Severe acute respiratory syndrome coronavirus 2 (SARS-CoV-2) Omicron and its subvariants (such as BQ.1, XBB and the latest variants, including XBB.1.16, EG.5, and BA.2.86), as the dominant variants, currently account for almost all new infections in the world due to their high transmissibility and immune escape ability. Omicron-specific mRNA vaccines showed great potential to protect against Omicron infections. However, whether the vaccine could provide long-term protection is unknown. Toward this goal, we evaluated the immunogenicity of a preclinical Omicron (BA.1)-specific mRNA vaccine (SOmicron-6P) in different animal models. SOmicron-6P induced the highest levels of antibody titers at 1-2 weeks in different animals after the second dose. Even 9 months after the immunization, we observed modest neutralizing activity against Omicron subvariants in macaques. In addition, immunological memory cells can be rapidly reactivated upon stimulation.

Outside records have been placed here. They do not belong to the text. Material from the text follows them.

(* ===== verification/Shell.v ===== *)
(** * Shell (src/user/shell/shell.c, include/user/shell/shell.h)

    The command loop: a line is read with echo and backspace, cut into words, and
    the first word is looked up in the table of commands. *)
From Stdlib Require Import String.
From S2P Require Import Prelude CString Ports Console User.
#[local] Open Scope string_scope.

Definition MAX_COMMAND_LENGTH : Z := 256.
Definition MAX_ARGS : Z := 16.

Inductive shell_fn : Set :=
| Shell_cmd_help | Shell_cmd_echo | Shell_cmd_ls | Shell_cmd_cd | Shell_cmd_pwd | Shell_cmd_clear | Shell_cmd_cat
| Shell_cmd_mkdir | Shell_cmd_rmdir | Shell_cmd_touch | Shell_cmd_rm | Shell_cmd_ps | Shell_cmd_memory | Test_main.

Record ShellCommand := mkCommand { name : list Z; handler : shell_fn; help : list Z }.

Definition builtin_commands : list ShellCommand :=
  (fun '(n, f, h) => mkCommand (bytes_of n) f (bytes_of h)) <$>
  [("help", Shell_cmd_help, "显示帮助信息"); ("echo", Shell_cmd_echo, "显示文本"); ("ls", Shell_cmd_ls, "列出目录内容");
   ("cd", Shell_cmd_cd, "改变当前目录"); ("pwd", Shell_cmd_pwd, "显示当前目录"); ("clear", Shell_cmd_clear, "清屏");
   ("cat", Shell_cmd_cat, "查看文件内容"); ("mkdir", Shell_cmd_mkdir, "创建目录"); ("rmdir", Shell_cmd_rmdir, "删除目录");
   ("touch", Shell_cmd_touch, "创建空文件"); ("rm", Shell_cmd_rm, "删除文件"); ("ps", Shell_cmd_ps, "显示进程状态");
   ("memory", Shell_cmd_memory, "显示内存信息"); ("test", Test_main, "测试命令")].

(** g_shell_state: the two arrays of characters are in memory. *)
Record shell (W : Type) := mkShell { usr : user W; commands : list ShellCommand; num_commands : Z }.
Arguments mkShell {W} _ _ _. Arguments usr {W} _. Arguments commands {W} _. Arguments num_commands {W} _.

(** Where the arrays are, and what the commands read of the kernel's state. *)
Class ShellEnv := {
  prompt : Z; current_directory : Z; command_line : Z;
  get_current_pid : Z; get_process : Z -> option (Z * Z); mm_size : Z
}.

Section shell.
Context `{Hardware W, Literals, UserHeap, ShellEnv}.
Abbreviation S := (cmd (shell W)).

Definition on_user {A} (c : cmd (user W) A) : S A := fun s =>
  match c (usr s) with Ret (u, a) => Ret (mkShell u (commands s) (num_commands s), a) | Fault => Fault | Spin => Spin end.
Definition print (format : list Z) (args : list Z) : S unit := on_user (printf format args);; mret tt.

Definition test_main : S Z :=
  print (bytes_of "test_main %d %d %d %d %d %d %d %d") [1; 2; 3; 4; 5; 6; 7; 8];; mret 0.

Definition shell_init : S unit :=
  on_user (on_mem (strcpy prompt (address (bytes_of "#> "))));;
  on_user (on_mem (strcpy current_directory (address (bytes_of "/"))));;
  modify (fun s => mkShell (usr s) builtin_commands (Z.of_nat (length builtin_commands)));;
  print [10] [];;
  print (line "Jarvis OS") [];;
  print (line "Type 'help' for available commands") [].

(** ** The commands *)

(** Two arguments are passed for one conversion: the help text is not shown. *)
Fixpoint help_loop (cs : list ShellCommand) : S unit :=
  match cs with
  | [] => mret tt
  | c :: cs' => print (line " - %s") [address (name c); address (help c)];; help_loop cs'
  end.
Definition shell_cmd_help (argv : list Z) : S Z :=
  print (line "Available commands:") [];;
  cs ← gets commands; n ← gets num_commands;
  help_loop (take (Z.to_nat n) cs);;
  mret 0.

(** for (i = 1; i < argc; i++) *)
Fixpoint echo_loop (words : list Z) : S unit :=
  match words with
  | [] => mret tt
  | w :: words' =>
      print (bytes_of "%s") [w];;
      (match words' with [] => mret tt | _ => print (bytes_of " ") [] end);;
      echo_loop words'
  end.
Definition shell_cmd_echo (argv : list Z) : S Z := echo_loop (drop 1 argv);; print [10] [];; mret 0.

(** The commands that only check their number of arguments and print. *)
Definition stub (usage : option (list Z)) (text : list Z) : S Z :=
  match usage with Some usage => print usage [];; mret (-1) | None => print text [];; mret 0 end.
Definition wants_one (argv : list Z) (usage : list Z) : option (list Z) := if decide (length argv <> 2%nat) then Some usage else None.
Definition shell_cmd_ls (argv : list Z) : S Z := stub None (line "ls is not implemented yet.").
Definition shell_cmd_cd (argv : list Z) : S Z := stub (wants_one argv (line "Usage: cd directory")) (line "cd is not implemented yet.").
Definition shell_cmd_pwd (argv : list Z) : S Z := print (line "%s") [current_directory];; mret 0.
Definition shell_cmd_clear (argv : list Z) : S Z := mret 0.
Definition shell_cmd_cat (argv : list Z) : S Z :=
  stub (if decide (length argv < 2)%nat then Some (line "Usage: cat file") else None) (line "cat is not implemented yet.").
Definition shell_cmd_mkdir (argv : list Z) : S Z := stub (wants_one argv (line "Usage: mkdir directory")) (line "mkdir is not implemented yet.").
Definition shell_cmd_rmdir (argv : list Z) : S Z := stub (wants_one argv (line "Usage: rmdir directory")) (line "rmdir is not implemented yet.").
Definition shell_cmd_touch (argv : list Z) : S Z := stub (wants_one argv (line "Usage: touch file")) (line "touch is not implemented yet.").
Definition shell_cmd_rm (argv : list Z) : S Z := stub (wants_one argv (line "Usage: rm file")) (line "rm: Not fully implemented").

Definition shell_cmd_ps (argv : list Z) : S Z :=
  print (line "  PID  PRIO  STATE  NAME") [];;
  print (line "-----  ----  -----  ----") [];;
  let current_pid := get_current_pid in
  (match get_process current_pid with
   | Some (priority, process_name) =>
       print (line "%5d  %4d  %5s  %s") [current_pid; priority; address (bytes_of "RUNNING"); process_name]
   | None => mret tt
   end);;
  print (line "ps: Only showing current process") [];;
  mret 0.

Definition shell_cmd_memory (argv : list Z) : S Z := print (line "Heap size: %d bytes") [mm_size];; mret 0.

Definition run_handler (f : shell_fn) (argv : list Z) : S Z :=
  match f with
  | Shell_cmd_help => shell_cmd_help argv | Shell_cmd_echo => shell_cmd_echo argv | Shell_cmd_ls => shell_cmd_ls argv
  | Shell_cmd_cd => shell_cmd_cd argv | Shell_cmd_pwd => shell_cmd_pwd argv | Shell_cmd_clear => shell_cmd_clear argv
  | Shell_cmd_cat => shell_cmd_cat argv | Shell_cmd_mkdir => shell_cmd_mkdir argv | Shell_cmd_rmdir => shell_cmd_rmdir argv
  | Shell_cmd_touch => shell_cmd_touch argv | Shell_cmd_rm => shell_cmd_rm argv | Shell_cmd_ps => shell_cmd_ps argv
  | Shell_cmd_memory => shell_cmd_memory argv | Test_main => test_main
  end.

(** ** The loop *)

Definition shell_execute_command (argv : list Z) : S Z :=
  word ← lift (deref (zget argv 0));
  cs ← gets commands; n ← gets num_commands;
  found ← on_user (find_command (name <$> take (Z.to_nat n) cs) 0 word);
  match found with
  | Some i => c ← lift (deref (zget cs i)); run_handler (handler c) argv
  | None => print (line "Command not found: %s") [word];; mret (-1)
  end.

(** argc == 0: the array is not released. *)
Definition shell_process_command (text : Z) : S unit :=
  '(array, argv) ← on_user (tokenize (Z.to_nat MAX_ARGS) text);
  if decide (length argv = 0%nat) then mret tt else
  print [10] [];;
  shell_execute_command argv;;
  on_user (on_mem (free array)).

Definition shell_print_prompt : S unit :=
  print (10 :: bytes_of "%s") [current_directory];;
  print (bytes_of "%s") [prompt].

Definition shell_read_line (buffer max_length : Z) : S Z := on_user (read_line (on_con update_cursor) buffer max_length).

(** One round of the loop of [shell_run], and [n] of them. *)
Definition shell_round : S unit :=
  shell_print_prompt;;
  n ← shell_read_line command_line MAX_COMMAND_LENGTH;
  if decide (n < 0) then mret tt else shell_process_command command_line.
Fixpoint shell_rounds (n : nat) : S unit := match n with O => mret tt | Datatypes.S n' => shell_round;; shell_rounds n' end.

(** while (1): every round takes at least one character, so that one round more
    than there are characters waits for ever. *)
Definition shell_run : S unit :=
  on_user (on_con show_cursor);;
  n ← gets (fun s => length (typed (usr s)));
  shell_rounds (Datatypes.S n).

Definition shell_main : S Z := print (line "Starting shell...") [];; shell_init;; shell_run;; mret 0.
End shell.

SOmicron-6P at concentrations higher than 10 μg effectively protected hamsters from BA.1 challenge 253 days after the first immunization, which could be attributed to the reactivation of immune systems. In addition, the toxicity tests conducted in rats revealed a highly favorable biosafety profile for SOmicron-6P, even at high dosages. Our data suggest that the Omicron-specific mRNA vaccine is highly effective and safe in animal models and provides long-term immunologic protection against SARS-CoV-2 Omicron infections.
Keywords: Omicron subvariants; SARS‐CoV‐2; antibody response; immunological memory; long‐term immune response; protective efficacy.
© 2023 The Authors. MedComm published by Sichuan International Medical Exchange & Promotion Association (SCIMEA) and John Wiley & Sons Australia, Ltd.